The art of bidri, or bidriware, practiced in the Bidar region of Karnataka, India, is an ancient and beautiful craft. It was introduced to the Bahmani Kingdom by the Mughal emperors in the 14th Century, and since then, it has become linked to the region and a handful of artisan families who preserve it.
The process itself is incredibly involved. It follows an intricate procedure of casting an object in metal, engraving it using a grooving chisel, inlaying it with silver wiring, polishing, dipping, oxidizing, and finishing. The lustrous black color of the finished product comes from a zinc and copper alloy, set against dazzling designs of silver. The final look is both sturdy and delicate, fragmented and whole. Which is, perhaps, an apt metaphor for the challenge that Amarnath has undertaken.
Early on, he was mesmerized by the beauty of bidriware. In addition to this creative passion, Amarnath believed in the importance of economic and social change as the levers that would have the greatest impact on the real lives of the people around him. He set out to combine these two instincts — social entrepreneurship with art. “I thought I could really do something to keep the dying craft alive,” he says.
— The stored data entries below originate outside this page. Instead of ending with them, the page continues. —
Fixpoint strrchr_loop (fuel : nat) (m : memory) (s c ret : Z) : option Z :=
  match fuel with
  | O => None
  | S fuel =>
    let ret := if ld8 m s =? c then s else ret in
    if c_true (ld8 m s) then strrchr_loop fuel m (s + 1) c ret else Some ret
  end.

Definition strrchr (fuel : nat) (m : memory) (s ch : Z) : option Z := strrchr_loop fuel m s (u8 ch) 0.

(** [while (n--)] runs [n] times. *)
Fixpoint memchr_loop (n : nat) (m : memory) (p c : Z) : Z :=
  match n with
  | O => 0
  | S n => if negb (ld8 m p =? c) then memchr_loop n m (p + 1) c else p
  end.

Definition memchr (m : memory) (ptr ch n : Z) : Z := memchr_loop (Z.to_nat n) m ptr (u8 ch).

(** ** Strings in memory *)

(** The characters [l], none of them 0, start at [p] and are followed by 0. *)
Fixpoint cstr (m : memory) (p : Z) (l : list Z) : Prop :=
  match l with
  | [] => ld8 m p = 0
  | c :: l => ld8 m p = c /\ c <> 0 /\ cstr m (p + 1) l
  end.

(** Lexicographic comparison of unsigned characters. *)
Fixpoint lex (l1 l2 : list Z) : comparison :=
  match l1, l2 with
  | [], [] => Eq
  | [], _ :: _ => Lt
  | _ :: _, [] => Gt
  | a :: l1, b :: l2 => match a ?= b with Eq => lex l1 l2 | c => c end
  end.

Lemma lex_eq l1 : forall l2, lex l1 l2 = Eq <-> l1 = l2.
Proof.
  induction l1 as [|a l1 IH]; intros [|b l2]; cbn; try done.
  destruct (Z.compare_spec a b) as [->|?|?]; rewrite ?IH; [|naive_solver lia..].
  split; [by intros ->|by intros [=]].
Qed.

Lemma cstr_range m p l : cstr m p l -> Forall (fun c => 0 < c < 256) l.
Proof.
  revert p; induction l as [|c l IH]; intros p H; [constructor|]. destruct H as (Hc & Hz & H).
  pose proof (ld8_range m p). constructor; [lia|by eapply IH].
Qed.

(** The byte at offset [k] of a string. *)
Lemma cstr_lookup m p l k c : cstr m p l -> l !! k = Some c -> ld8 m (p + Z.of_nat k) = c /\ c <> 0.
Proof.
  revert p k; induction l as [|a l IH]; intros p [|k] H Hk; try done; destruct H as (Ha & Hz & H).
  - cbn in Hk. simplify_eq. by rewrite Z.add_0_r.
  - replace (p + Z.of_nat (S k)) with (p + 1 + Z.of_nat k) by lia. by apply (IH (p + 1)).
Qed.

Lemma cstr_end m p l : cstr m p l -> ld8 m (p + Z.of_nat (length l)) = 0.
Proof.
  revert p; induction l as [|a l IH]; intros p H; cbn [length].
  - by rewrite Z.add_0_r.
  - destruct H as (_ & _ & H). replace (p + Z.of_nat (S (length l))) with (p + 1 + Z.of_nat (length l)) by lia. by apply IH.
Qed.

Lemma cstr_ext m m' p l : (forall x, p <= x <= p + Z.of_nat (length l) -> ld8 m' x = ld8 m x) ->
  cstr m p l -> cstr m' p l.
Proof.
  revert p; induction l as [|a l IH]; intros p E H; cbn [length] in E.
  - cbn. rewrite E by lia. done.
  - destruct H as (Ha & Hz & H). cbn. split; [by rewrite E by lia|]. split; [done|].
    apply IH; [|done]. intros x Hx. apply E. lia.
Qed.

Lemma strcmp_ok l1 : forall m s1 s2 l2 fuel, cstr m s1 l1 -> cstr m s2 l2 -> (length l1 < fuel)%nat ->
  exists r, strcmp fuel m s1 s2 = Some r /\ (r ?= 0) = lex l1 l2.
Proof.
  induction l1 as [|a l1 IH]; intros m s1 s2 l2 [|fuel] H1 H2 Hf; cbn [length] in Hf; try lia; cbn [strcmp].
  - cbn in H1. rewrite H1. exists (0 - ld8 m s2). split; [done|].
    destruct l2 as [|b l2]; [cbn in H2; by rewrite H2|]. destruct H2 as (Hb & Hz & _).
    pose proof (ld8_range m s2). cbn. apply Z.compare_lt_iff. lia.
  - destruct H1 as (Ha & Hz & H1). rewrite Ha. unfold c_true. rewrite (proj2 (Z.eqb_neq a 0)) by done. cbn [negb andb].
    destruct l2 as [|b l2]; cbn [lex].
    + cbn in H2. rewrite H2. rewrite (proj2 (Z.eqb_neq a 0)) by done. eexists; split; [done|].
      pose proof (ld8_range m s1). apply Z.compare_gt_iff. lia.
    + destruct H2 as (Hb & Hzb & H2). rewrite Hb. destruct (Z.compare_spec a b) as [->|?|?].
      * rewrite Z.eqb_refl. apply IH; (done || lia).
      * rewrite (proj2 (Z.eqb_neq a b)) by lia. eexists; split; [done|]. apply Z.compare_lt_iff. lia.
      * rewrite (proj2 (Z.eqb_neq a b)) by lia. eexists; split; [done|]. apply Z.compare_gt_iff. lia.
Qed.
And so, he started a workshop to do just that. Armed with his own bidri designs, he coordinated an ensemble of 30 traditional bidriware artisans, whose age-old techniques find new life in the modern world. “We create bidriware for art lovers who are interested in the story behind the craft as well as the product,” he says.
It seems that his efforts are rewarded. Not only do NOVICA customers love his work, but he has received a certificate of appreciation for his initiative in promoting bidri art from the AIACA (All India Artisans and Craftworkers Welfare Association). We think it’s well-deserved!